No me hagáis feliz. Por favor, no me cameléis y me dejéis creer que algo bueno puede salir de todo esto. ¿No veis los moretones? ¿No veis esta raspadura? ¿No veis la herida que tengo dentro? ¿No veis cómo se extiende y me corroe ante vuestros ojos? No quiero volver a tener esperanzas. No quiero rezar para que Max esté vivo y a salvo. O Alex Steiner.

Porque el mundo no se los merece.

Arrancó una página del libro y la partió en dos.

Luego un capítulo.

Pronto no quedaron más que trocitos de palabras esparcidos entre sus piernas a su alrededor. Las palabras. ¿Por qué tenían que existir? Sin ellas nada hubiera pasado. Sin palabras, el Führer no era nada. No habría prisioneros renqueantes, ni nadie necesitaría consuelo o trucos palabreros para hacernos sentir mejor.

¿Qué tenían de bueno las palabras?

Esta vez lo dijo en alto a la luz anaranjada que inundaba la habitación.

—¿Qué tienen de bueno las palabras?

La ladrona de libros se levantó y se dirigió con cuidado a la puerta de la biblioteca, que chirrió débilmente. El amplio vestíbulo estaba inmerso en un vacío de madera.

—¿Frau Hermann?

La pregunta regresó hasta ella y rebotó de nuevo hacia la puerta de la calle, aunque se detuvo lánguidamente a medio camino, sobre un par de gruesas tablas de madera.

—¿Frau Hermann?

El silencio fue el único que contestó a su llamada, por lo que se sintió tentada a rebuscar en la cocina, por Rudy. Se reprimió. No estaría bien robar comida a una mujer que le había dejado un diccionario apoyado en el cristal de la ventana. Eso y que acababa de destruir uno de sus libros, hoja a hoja, capítulo a capítulo. Ya había causado suficiente perjuicio.

Liesel volvió a la biblioteca y abrió uno de los cajones del escritorio. Se sentó.

LA ÚLTIMA CARTA

Querida Sra. Hermann:

Como puede ver, he vuelto a estar en su biblioteca y he estropeado uno de sus libros. Estaba muy enfadada y preocupada y quería matar las palabras. Le he robado y ahora, además, he estropeado algo de su propiedad. Lo siento. Como castigo, creo que dejaré de venir. Aunque, ¿hasta qué punto es eso un castigo? Adoro y detesto este lugar porque lo habitan las palabras.
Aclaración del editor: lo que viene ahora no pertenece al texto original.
(** * tools/ai_autobuilder.py: the build -> diagnose -> patch -> rebuild loop

    A shallow embedding of [src/tools/ai_autobuilder.py] and the properties
    of its fix loop, model client, diff extractor, patch applier and context
    collector.

    Text is a [string]: every character is a code point below 256, so the
    Python [str] operations are modelled on the Latin-1 range.  What a child
    process prints and what a file holds are bytes, also a [string]; the
    codec of the locale, which turns the one into the other, belongs to the
    environment. *)

From Stdlib Require Import String Ascii List ZArith NArith Lia Bool.
From Stdlib Require Import Numbers.DecimalString.
Import ListNotations.

Local Open Scope string_scope.

(** ** Python string operations *)

Module PyStr.

Definition nl : ascii := "010"%char.
Definition cr : ascii := "013"%char.

(** [str.isspace] on one character (the set [str.strip()] removes). *)
Definition isspace (c : ascii) : bool :=
  let n := N_of_ascii c in
  (((9 <=? n) && (n <=? 13)) || ((28 <=? n) && (n <=? 32))
   || (n =? 133) || (n =? 160))%N.

(** The boundaries [str.splitlines] recognises. *)
Definition islinebreak (c : ascii) : bool :=
  let n := N_of_ascii c in
  (((10 <=? n) && (n <=? 13)) || ((28 <=? n) && (n <=? 30)) || (n =? 133))%N.

Definition is_empty (s : string) : bool :=
  match s with EmptyString => true | String _ _ => false end.

(** [s[n:]] for [0 <= n]. *)
Fixpoint drop (n : nat) (s : string) : string :=
  match n, s with
  | O, _ => s
  | S _, EmptyString => EmptyString
  | S n', String _ s' => drop n' s'
  end.

(** [s[:n]] for [0 <= n]. *)
Fixpoint take (n : nat) (s : string) : string :=
  match n, s with
  | S n', String c s' => String c (take n' s')
  | _, _ => EmptyString
  end.

(** [s[-n:]] for [0 < n]: the last [n] characters. *)
Definition last_chars (n : nat) (s : string) : string :=
  drop (String.length s - n) s.

Fixpoint lstrip (s : string) : string :=
  match s with
  | EmptyString => EmptyString
  | String c s' => if isspace c then lstrip s' else s
  end.

Fixpoint rstrip (s : string) : string :=
  match s with
  | EmptyString => EmptyString
  | String c s' =>
      let r := rstrip s' in
      if is_empty r && isspace c then EmptyString else String c r
  end.

(** [s.strip()] *)
Definition strip (s : string) : string := rstrip (lstrip s).

(** [s.splitlines()] *)
Fixpoint splitlines (s : string) : list string :=
  match s with
  | EmptyString => []
  | String c s' =>
      if islinebreak c then
        match s' with
        | String d s'' =>
            if Ascii.eqb c cr && Ascii.eqb d nl
            then EmptyString :: splitlines s''
            else EmptyString :: splitlines s'
        | EmptyString => [EmptyString]
        end
      else
        match splitlines s' with
        | [] => [String c EmptyString]
        | l :: ls => String c l :: ls
        end
  end.

(** [sep.join(parts)] *)
Fixpoint join (sep : string) (parts : list string) : string :=
  match parts with
  | [] => EmptyString
  | [p] => p
  | p :: ps => p ++ sep ++ join sep ps
  end.

(** The newline translation of text mode: a carriage return, with the
    newline that follows it if one does, becomes a newline. *)
Fixpoint universal_newlines (s : string) : string :=
  match s with
  | EmptyString => EmptyString
  | String c s' =>
      if Ascii.eqb c cr then
        match s' with
        | String d s'' =>
            if Ascii.eqb d nl then String nl (universal_newlines s'')
            else String nl (universal_newlines s')
        | EmptyString => String nl EmptyString
        end
      else String c (universal_newlines s')
  end.

(** [xs[-n:]] for [0 < n]. *)
Definition last_items {A} (n : nat) (xs : list A) : list A :=
  skipn (List.length xs - n) xs.

(** [needle in hay] *)
Fixpoint contains (needle hay : string) : bool :=
  prefix needle hay ||
  match hay with
  | EmptyString => false
  | String _ hay' => contains needle hay'
  end.

(** [str(n)] for an integer. *)
Definition str_of_Z (z : Z) : string := NilZero.string_of_int (Z.to_int z).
Ha continuado siendo mi amiga a pesar de haberla ofendido, a pesar de que he sido insufrible (una palabra que he buscado en su diccionario) y creo que es hora de que la deje en paz. Lo siento.

Gracias otra vez.

LIESEL MEMINGER

Dejó la nota sobre el escritorio y se despidió por última vez de la habitación dando tres vueltas y pasando las manos por encima de los libros. Por mucho que los odiara, no pudo resistirse. Había esparcidos trochos de papel alrededor de uno titulado
Las reglas de Tommy Hoffmann
. La brisa que entraba por la ventana los hizo revolotear.
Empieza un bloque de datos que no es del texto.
(** exports.startQuizAttempt *)
Definition startQuizAttempt (req : Request) (quizId userId : ObjectId)
    (s : Store) : Response QuizAttempt.t * Store :=
  match Quiz_findById s quizId with
  | None => (fail _ 404 Quiz_not_found, s)
  | Some quiz =>
      if negb (Quiz.isActive quiz) || negb (Quiz.isPublished quiz) then
        (fail _ 400 Quiz_is_not_available, s)
      else
        let previousAttempts := QuizAttempt_find s quizId userId in
        if Qle_bool (Quiz.maxAttempts quiz)
                    (inject_Z (Z.of_nat (List.length previousAttempts))) then
          (fail _ 400 (Maximum_attempts_reached (Quiz.maxAttempts quiz)), s)
        else
          match QuizAttempt_findOne_inProgress s quizId userId with
          | Some inProgressAttempt =>
              (ok 200 Resuming_existing_attempt inProgressAttempt, s)
          | None =>
              let attemptNumber := (Z.of_nat (List.length previousAttempts) + 1)%Z in
              let attempt :=
                quizAttemptSchema_pre_save
                  (QuizAttempt.mk (newId req) quizId userId (Quiz.courseId quiz)
                     [] 0 0 0 false (now req) None 0%Z attemptNumber
                     in_progress (ip req) (user_agent req)) in
              (ok 201 Quiz_attempt_started attempt,
               mkStore (quizzes s) (attempts s ++ [attempt]) (courses s))
          end
  end.

(** The [summary] object of the submit response. *)
Record Summary := mkSummary {
  summary_score : Q;
  summary_totalPoints : Q;
  summary_percentage : Q;
  summary_isPassed : bool;
  summary_passingScore : Q;
  summary_correctAnswers : nat;
  summary_totalQuestions : nat
}.

(** The assignments of submitQuizAttempt to the loaded attempt, before
    [attempt.save()]. *)
Definition completeAttempt (req : Request) (quiz : Quiz.t)
    (attempt : QuizAttempt.t) (processedAnswers : list AttemptAnswer.t)
    (totalScore : Q) : QuizAttempt.t :=
  let totalPoints := quizTotalPoints quiz in
  let percentage := computePercentage totalScore totalPoints in
  QuizAttempt.mk (QuizAttempt._id attempt) (QuizAttempt.quizId attempt)
    (QuizAttempt.userId attempt) (QuizAttempt.courseId attempt)
    processedAnswers totalScore (QuizAttempt.totalPoints attempt)
    percentage (Qle_bool (Quiz.passingScore quiz) percentage)
    (QuizAttempt.timeStarted attempt) (Some (now req))
    (QuizAttempt.timeSpent attempt) (QuizAttempt.attemptNumber attempt)
    completed (QuizAttempt.ipAddress attempt) (QuizAttempt.userAgent attempt).

(** exports.submitQuizAttempt *)
Definition submitQuizAttempt (req : Request) (quizId userId : ObjectId)
    (answers : list Answer.t) (s : Store)
  : Response (QuizAttempt.t * Summary) * Store :=
  match QuizAttempt_findOne_inProgress s quizId userId with
  | None => (fail _ 404 No_active_quiz_attempt_found, s)
  | Some attempt =>
      match Quiz_findById s quizId with
      | None => (fail _ 404 Quiz_not_found, s)
      | Some quiz =>
          match processAnswers (Quiz.questions quiz) answers [] 0 with
          | None => (fail _ 500 Server_error, s)
          | Some (processedAnswers, totalScore) =>
              let attempt :=
                quizAttemptSchema_pre_save
                  (completeAttempt req quiz attempt processedAnswers totalScore) in
              (ok 200 Quiz_submitted_successfully
                 (attempt,
                  mkSummary (QuizAttempt.score attempt) (quizTotalPoints quiz)
                    (Math_round (QuizAttempt.percentage attempt))
                    (QuizAttempt.isPassed attempt) (Quiz.passingScore quiz)
                    (List.length (filter AttemptAnswer.isCorrect processedAnswers))
                    (List.length processedAnswers)),
               mkStore (quizzes s) (replaceAttempt attempt (attempts s))
                       (courses s))
          end
      end
  end.

(** ** Quiz controller *)

Inductive QuizStatus := disabled | draft | scheduled | expired | active.

(** getQuizStatus, with [new Date()] passed in. *)
Definition getQuizStatus (now : Date) (quiz : Quiz.t) : QuizStatus :=
  if negb (Quiz.isActive quiz) then disabled
  else if negb (Quiz.isPublished quiz) then draft
  else if (now <? Quiz.availableFrom quiz)%Z then scheduled
  else match Quiz.availableUntil quiz with
       | Some availableUntil =>
           if (availableUntil <? now)%Z then expired else active
       | None => active
       end.

(** [x || d] on numbers: [d] when [x] is undefined or zero. *)
Definition orQ (x : option Q) (d : Q) : Q :=
  match x with
  | Some v => if Qeq_bool v 0 then d else v
  | None => d
  end.

(** [req.body] of createQuiz, with numbers for its numeric fields; a date
    is [None] when [new Date(...)] of the submitted value is an invalid
    date. *)
Module CreateBody.
Record t := mk {
  title : string;
  description : string;
  courseId : ObjectId;
  moduleId : option ObjectId;
  duration : option Q;
  passingScore : option Q;
  maxAttempts : option Q;
  instructions : string;
  tags : option (list string);
  availableFrom : option Date;
  availableUntil : option Date;
  questions : option (list Question.t)
}.
End CreateBody.

(** exports.createQuiz; [isActive] gets its schema default, and the totals
    stay at the defaults of their declaration. *)
Definition createQuiz (req : Request) (body : CreateBody.t) (s : Store)
  : Response Quiz.t * Store :=
  match Course_findById s (CreateBody.courseId body) with
  | None => (fail _ 404 Course_not_found, s)
  | Some course =>
      match CreateBody.availableFrom body, CreateBody.availableUntil body with
      | Some startDate, Some endDate =>
          if (endDate <=? startDate)%Z then
            (fail _ 400 End_date_must_be_after_start_date, s)
          else if match CreateBody.questions body with
                  | Some questions => (30 <? List.length questions)%nat
                  | None => false
                  end then
            (fail _ 400 Maximum_30_questions_allowed_per_quiz, s)
          else if match CreateBody.moduleId body with
                  | Some moduleId =>
                      negb (existsb (fun m => m =? moduleId)%nat
                                    (Course.modules course))
                  | None => false
                  end then
            (fail _ 400 Module_not_found_in_the_selected_course, s)
          else
            let quiz :=
              Quiz.mk (newId req) (CreateBody.title body)
                (CreateBody.description body) (CreateBody.instructions body)
                (match CreateBody.tags body with Some l => l | None => [] end)
                (CreateBody.courseId body) (CreateBody.moduleId body)
                (orQ (CreateBody.duration body) 30)
                (orQ (CreateBody.passingScore body) 70)
                (orQ (CreateBody.maxAttempts body) 1)
                startDate (Some endDate)
                (match CreateBody.questions body with
                 | Some l => l
                 | None => []
                 end)
                0%nat 0 false true in
            (ok 201 Quiz_created_successfully quiz,
             mkStore (quizzes s ++ [quiz]) (attempts s) (courses s))
      | _, _ => (fail _ 400 Invalid_date_format, s)
      end
  end.

(** Keys of the update document. *)
Inductive Field :=
| f_title | f_description | f_instructions | f_tags | f_duration
| f_passingScore | f_maxAttempts | f_availableFrom | f_availableUntil
| f_questions | f_isPublished | f_isActive | f_totalQuestions | f_totalPoints.

Definition Field_eqb (a b : Field) : bool :=
  match a, b with
  | f_title, f_title | f_description, f_description
  | f_instructions, f_instructions | f_tags, f_tags
  | f_duration, f_duration | f_passingScore, f_passingScore
  | f_maxAttempts, f_maxAttempts | f_availableFrom, f_availableFrom
  | f_availableUntil, f_availableUntil | f_questions, f_questions
  | f_isPublished, f_isPublished | f_isActive, f_isActive
  | f_totalQuestions, f_totalQuestions | f_totalPoints, f_totalPoints => true
  | _, _ => false
  end.

(** A date of an update body: a number of milliseconds, or a string in a
    date format, which [new Date(...)] and the cast of the schema parse to
    the same date. *)
Inductive DateInput :=
| date_number (ms : Z)
| date_string (parsed : Date).

(** [new Date(value)] *)
Definition toDate (value : DateInput) : Date :=
  match value with
  | date_number ms => ms
  | date_string parsed => parsed
  end.

(** The truth value of a body field holding a date: a missing key and the
    number 0 are falsy. *)
Definition truthyDate (value : option DateInput) : bool :=
  match value with
  | Some (date_number ms) => negb (ms =? 0)%Z
  | Some (date_string _) => true
  | None => false
  end.

(** [req.body] of updateQuiz, a plain object of top-level fields: each key
    is present or absent. *)
Module UpdateData.
Record t := mk {
  title : option string;
  description : option string;
  instructions : option string;
  tags : option (list string);
  duration : option Q;
  passingScore : option Q;
  maxAttempts : option Q;
  availableFrom : option DateInput;
  availableUntil : option DateInput;
  questions : option (list Question.t);
  isPublished : option bool;
  isActive : option bool;
  totalQuestions : option nat;
  totalPoints : option Q
}.
End UpdateData.

Definition key (A : Type) (f : Field) (x : option A) : list Field :=
  match x with Some _ => [f] | None => [] end.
La luz aún era anaranjada, pero no tan resplandeciente como antes. Sus manos sintieron la última presión sobre el marco de madera de la ventana, sensación seguida de la sacudida del estómago durante el descenso y la punzada de dolor en los pies al plantarlos en el suelo.

Después de bajar la colina y cruzar el puente, la luz anaranjada ya se había desvanecido. Las nubes barrían el cielo.

Las primeras gotas de lluvia empezaron a caer cuando llegaba a Himmelstrasse. Pensó que no volvería a ver a Ilsa Hermann nunca más, aunque a la ladrona de libros se le daba mejor la lectura y la destrucción de libros que vaticinar acontecimientos.

TRES DÍAS DESPUÉS

La mujer ha llamado al número treinta y tres y espera a que alguien responda.